INSTRUCTIONS TO FOLLOW: An exact copy of every entry is the required answer.

☆ ☆ ☆ ☆ ☆ ☆ ☆

(* ===== verification/RpcClient.v ===== *)
(** * RpcClient: JSON-RPC over HTTP ([RpcClient.hpp], [RpcClient.cpp])

    One client owns an endpoint and a counter of requests.  A call writes a request, reads the
    response and checks its envelope; the members decode the result.  The HTTP transport
    (Boost.Asio and Boost.Beast) and the text of JSON values are parameters; the observer of
    the calls is in [Metrics], but for the conversion it forces on [GetBlockNumber]. *)

From Stdlib Require Import Ascii.
From S2P Require Import Prelude Effects Text Json Uint256 Hex Event RpcTypes RpcEndpoints.
Set Default Goal Selector "!".
#[local] Open Scope Z_scope.

(** ** Endpoints *)

Record ParsedEndpoint := MkParsedEndpoint { pe_host : string; pe_port : string; pe_target : string }.

#[global] Instance ParsedEndpoint_eq_dec : EqDecision ParsedEndpoint.
Proof. solve_decision. Defined.

(** [value.rfind(c)] *)
Definition rfind_char (c : ascii) (l : list ascii) : option nat :=
  (fun n => (length l - S n)%nat) <$> find_char c (reverse l).

(** [std::isdigit] *)
Definition is_digit (c : ascii) : bool := (48 <=? ascii_z c) && (ascii_z c <=? 57).

Definition ParseEndpoint (endpoint : string) : result ParsedEndpoint :=
  let endpoint := chars endpoint in
  if negb (bool_decide (take 7 endpoint = chars "http://"))
  then Throw (RpcException InvalidEndpoint "RPC endpoint must use http://")
  else
    let endpoint := drop 7 endpoint in
    let pathPosition := find_char "/" endpoint in
    let authority := match pathPosition with Some n => take n endpoint | None => endpoint end in
    let target := match pathPosition with Some n => drop n endpoint | None => chars "/" end in
    if bool_decide (authority = []) then Throw (RpcException InvalidEndpoint "RPC endpoint host is empty")
    else
      let portPosition := rfind_char ":" authority in
      let host := match portPosition with Some n => take n authority | None => authority end in
      let port := match portPosition with Some n => drop (S n) authority | None => chars "80" end in
      if bool_decide (host = []) || bool_decide (port = []) || negb (forallb is_digit port)
      then Throw (RpcException InvalidEndpoint "RPC endpoint host or port is invalid")
      else Ok (MkParsedEndpoint (unchars host) (unchars port) (unchars target)).

(** The constructor; [timeout] in milliseconds. *)
Definition new_client (endpoint : string) (timeout : Z) : result ParsedEndpoint :=
  endpoint_ ← ParseEndpoint endpoint;
  if timeout <=? 0 then Throw (RpcException InvalidEndpoint "RPC timeout must be positive") else Ok endpoint_.

(** ** Requests and responses *)

(** An [http::request] and the part of an [http::response] that is looked at. *)
Record HttpRequest := MkHttpRequest {
  rq_target : string;
  rq_host : string;
  rq_content_type : string;
  rq_user_agent : string;
  rq_body : string
}.
Record HttpResponse := MkHttpResponse { rs_status : Z; rs_body : string }.

(** The asynchronous operations of a connection, each completed or timed out: they change the outside
    world and end with a value or with the message of their error code. *)
Class HttpTransport (N : Type) := {
  http_connect : string -> string -> Z -> N -> (string + unit) * N;
  http_write : HttpRequest -> Z -> N -> (string + unit) * N;
  http_read : Z -> N -> (string + HttpResponse) * N
}.

(** The request counters of the clients of a process, 1 for one that has not called, and the
    outside world. *)
Record RpcNet (N : Type) := MkRpcNet { rn_nextRequestId : gmap nat Z; rn_net : N }.
Arguments MkRpcNet {N} _ _.
Arguments rn_nextRequestId {N} _.
Arguments rn_net {N} _.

☆ ☆ ☆ ☆ ☆ ☆ ☆

SOLUTION:
(* ===== verification/RpcClient.v ===== *)
(** * RpcClient: JSON-RPC over HTTP ([RpcClient.hpp], [RpcClient.cpp])

    One client owns an endpoint and a counter of requests.  A call writes a request, reads the
    response and checks its envelope; the members decode the result.  The HTTP transport
    (Boost.Asio and Boost.Beast) and the text of JSON values are parameters; the observer of
    the calls is in [Metrics], but for the conversion it forces on [GetBlockNumber]. *)

From Stdlib Require Import Ascii.
From S2P Require Import Prelude Effects Text Json Uint256 Hex Event RpcTypes RpcEndpoints.
Set Default Goal Selector "!".
#[local] Open Scope Z_scope.

(** ** Endpoints *)

Record ParsedEndpoint := MkParsedEndpoint { pe_host : string; pe_port : string; pe_target : string }.

#[global] Instance ParsedEndpoint_eq_dec : EqDecision ParsedEndpoint.
Proof. solve_decision. Defined.

(** [value.rfind(c)] *)
Definition rfind_char (c : ascii) (l : list ascii) : option nat :=
  (fun n => (length l - S n)%nat) <$> find_char c (reverse l).

(** [std::isdigit] *)
Definition is_digit (c : ascii) : bool := (48 <=? ascii_z c) && (ascii_z c <=? 57).

Definition ParseEndpoint (endpoint : string) : result ParsedEndpoint :=
  let endpoint := chars endpoint in
  if negb (bool_decide (take 7 endpoint = chars "http://"))
  then Throw (RpcException InvalidEndpoint "RPC endpoint must use http://")
  else
    let endpoint := drop 7 endpoint in
    let pathPosition := find_char "/" endpoint in
    let authority := match pathPosition with Some n => take n endpoint | None => endpoint end in
    let target := match pathPosition with Some n => drop n endpoint | None => chars "/" end in
    if bool_decide (authority = []) then Throw (RpcException InvalidEndpoint "RPC endpoint host is empty")
    else
      let portPosition := rfind_char ":" authority in
      let host := match portPosition with Some n => take n authority | None => authority end in
      let port := match portPosition with Some n => drop (S n) authority | None => chars "80" end in
      if bool_decide (host = []) || bool_decide (port = []) || negb (forallb is_digit port)
      then Throw (RpcException InvalidEndpoint "RPC endpoint host or port is invalid")
      else Ok (MkParsedEndpoint (unchars host) (unchars port) (unchars target)).

(** The constructor; [timeout] in milliseconds. *)
Definition new_client (endpoint : string) (timeout : Z) : result ParsedEndpoint :=
  endpoint_ ← ParseEndpoint endpoint;
  if timeout <=? 0 then Throw (RpcException InvalidEndpoint "RPC timeout must be positive") else Ok endpoint_.

(** ** Requests and responses *)

(** An [http::request] and the part of an [http::response] that is looked at. *)
Record HttpRequest := MkHttpRequest {
  rq_target : string;
  rq_host : string;
  rq_content_type : string;
  rq_user_agent : string;
  rq_body : string
}.
Record HttpResponse := MkHttpResponse { rs_status : Z; rs_body : string }.

(** The asynchronous operations of a connection, each completed or timed out: they change the outside
    world and end with a value or with the message of their error code. *)
Class HttpTransport (N : Type) := {
  http_connect : string -> string -> Z -> N -> (string + unit) * N;
  http_write : HttpRequest -> Z -> N -> (string + unit) * N;
  http_read : Z -> N -> (string + HttpResponse) * N
}.

(** The request counters of the clients of a process, 1 for one that has not called, and the
    outside world. *)
Record RpcNet (N : Type) := MkRpcNet { rn_nextRequestId : gmap nat Z; rn_net : N }.
Arguments MkRpcNet {N} _ _.
Arguments rn_nextRequestId {N} _.
Arguments rn_net {N} _.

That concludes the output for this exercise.